The median income for a household in the city was $21,798, and the median income for a family was $29,073. Males had a median income of $30,517 versus $19,315 for females. The per capita income for the city was $14,671. About 23.7% of families and 33.5% of the population were below the poverty line, including 55.5% of those under age 18 and 21.3% of those age 65 or over.

===2000 census===
As of the census of 2000, there were 2,341 people, 1,014 households, and 652 families residing in the city. The population density was 241.2 PD/sqmi. There were 1,192 housing units at an average density of 122.8 /sqmi. The racial makeup of the city was 63.52% Black or African American, 33.40% White, 0.51% Native American, 0.26% Asian, and 2.31% from two or more races. 0.81% of the population were Hispanic or Latino of any race.

There were 1,014 households, out of which 23.1% had children under the age of 18 living with them, 36.7% were married couples living together, 24.1% had a female householder with no husband present, and 35.7% were non-families. 33.3% of all households were made up of individuals, and 15.6% had someone living alone who was 65 years of age or older. The average household size was 2.30 and the average family size was 2.93.

In the city, the population was spread out, with 22.7% under the age of 18, 8.1% from 18 to 24, 23.3% from 25 to 44, 26.4% from 45 to 64, and 19.5% who were 65 years of age or older. The median age was 42 years. For every 100 females, there were 82.3 males. For every 100 females age 18 and over, there were 75.0 males.

The median income for a household in the city was $16,774, and the median income for a family was $19,531. Males had a median income of $25,720 versus $16,358 for females. The per capita income for the city was $12,357. About 31.6% of families and 35.5% of the population were below the poverty line, including 51.0% of those under age 18 and 37.0% of those age 65 or over.

==Economy==
A Walmart distribution center is located west of the city along U.S. Route 231. It is the area's largest employer, employing about 800 people.

==Education==
Brundidge Public Schools are part of the Pike County Schools. Schools in the district include Goshen Elementary School, Pike County Elementary School, Banks Middle School, Goshen High School, Pike County High School and the Troy-Pike Center for Technology.

Pike County Elementary School and Pike County High School are located in Brundidge.

Dr. Mark Bazzell is the Superintendent of Schools.

==Infrastructure==
U.S. Route 231 passes west of the city, and Alabama State Route 93 and Alabama State Route 10 bisect the center of Brundidge.
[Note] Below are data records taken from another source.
(** The items [m_visibleItems[span.backItemIndex - i]] for [i] below
    [span.itemCount].  The reads have no effect of their own, so they
    are made at once; one read outside the vector leaves the whole call
    without a result. *)
Fixpoint readItems (items : list VisibleItem) (indices : list Z) :
  option (list VisibleItem) :=
  match indices with
  | [] => Some []
  | j :: rest =>
      match nth_error items (Z.to_nat j), readItems items rest with
      | Some item, Some others => Some (item :: others)
      | _, _ => None
      end
  end.

Definition spanItems (r : Renderer) (span : DepthBufferSpan) :
  Draw (list VisibleItem) :=
  defined (readItems (m_visibleItems (members r)) (spanItemIndices span)).

(** The bounding sphere of the shadow receivers of a span, and whether
    the span has a shadow caster. *)
Definition shadowReceiverBounds (items : list VisibleItem) : BoundingSphere :=
  fold_left
    (fun bounds item =>
       if isShadowReceiver (item_geometry item) then
         bs_merge bounds (v3d_cast (item_cameraRelativePosition item))
           (item_boundingRadius item)
       else bounds)
    items bs_new.

Definition shadowCastersPresent (items : list VisibleItem) : bool :=
  existsb (fun item => isShadowCaster (item_geometry item)) items.

Definition renderShadowOf (item : VisibleItem) : Draw unit :=
  if isShadowCaster (item_geometry item) then
    emit PushModelView ;;
    emit (TranslateModelView item) ;;
    emit (RotateModelView (item_orientation item)) ;;
    emit (RenderShadow item) ;;
    emit PopModelView
  else ret tt.

Definition renderDepthBufferSpanShadows (shadowIndex : Z)
  (span : DepthBufferSpan) (lightPosition : Vector3d) (r : Renderer) :
  Draw bool :=
  if negb (m_shadowsEnabled (members r)) then ret false
  else
    shadowMapPtr <-
      defined (nth_error (m_shadowMaps (members r)) (Z.to_nat shadowIndex)) ;;
    match (if framebufferSupported then shadowMapPtr else None) with
    | None => ret false
    | Some shadowMap =>
        if negb (fb_isValid shadowMap) then ret false
        else
          items <- spanItems r span ;;
          let bounds := shadowReceiverBounds items in
          if negb (shadowCastersPresent items) || bs_isEmpty bounds
          then ret false
          else
            emit (GlDepthRange F32.zero F32.one) ;;
            beginShadowRendering ;;
            _ <- defined (m_renderContext (members r)) ;;
            setupShadowRendering shadowIndex shadowMap (bs_radius bounds) ;;
            forEach renderShadowOf items ;;
            emit PopProjection ;;
            emit PopModelView ;;
            finishShadowRendering (m_renderSurface r) (m_renderColorMask r) ;;
            emit (GlDepthRange (m_depthRangeFront r) (m_depthRangeBack r)) ;;
            emit (GlViewport (ViewportOf (m_renderViewport r))) ;;
            emit (SetShadowMapMatrix shadowIndex) ;;
            emit (SetShadowMap shadowIndex) ;;
            ret true
    end.

(** [1.0e15f] and [0.0001f] *)
Definition farClearDistance : F32.float := F32.of_Z (10 ^ 15).
Definition omniNearRatio : F32.float := F32.div (F32.of_Z 1) (F32.of_Z 10000).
The Brundidge Municipal Airport is now closed. The nearest airport is Troy Municipal Airport.

==Notable people==
- Fred Baxter, professional football player for the New York Jets and Washington Redskins.
- Walter L. Fleming, historian of the Dunning School and leader at Vanderbilt University.
- Cornelius Griffin, professional football player for the Washington Redskins.
- William Oscar Mulkey, U.S. Representative from Alabama.
- Jacob Broughton Nelson, founder of Phi Kappa secondary school fraternity.

- Herb Siler, heavyweight boxer who went four rounds against Muhammad Ali in 1960.
- Robert L. Williams, third governor of Oklahoma.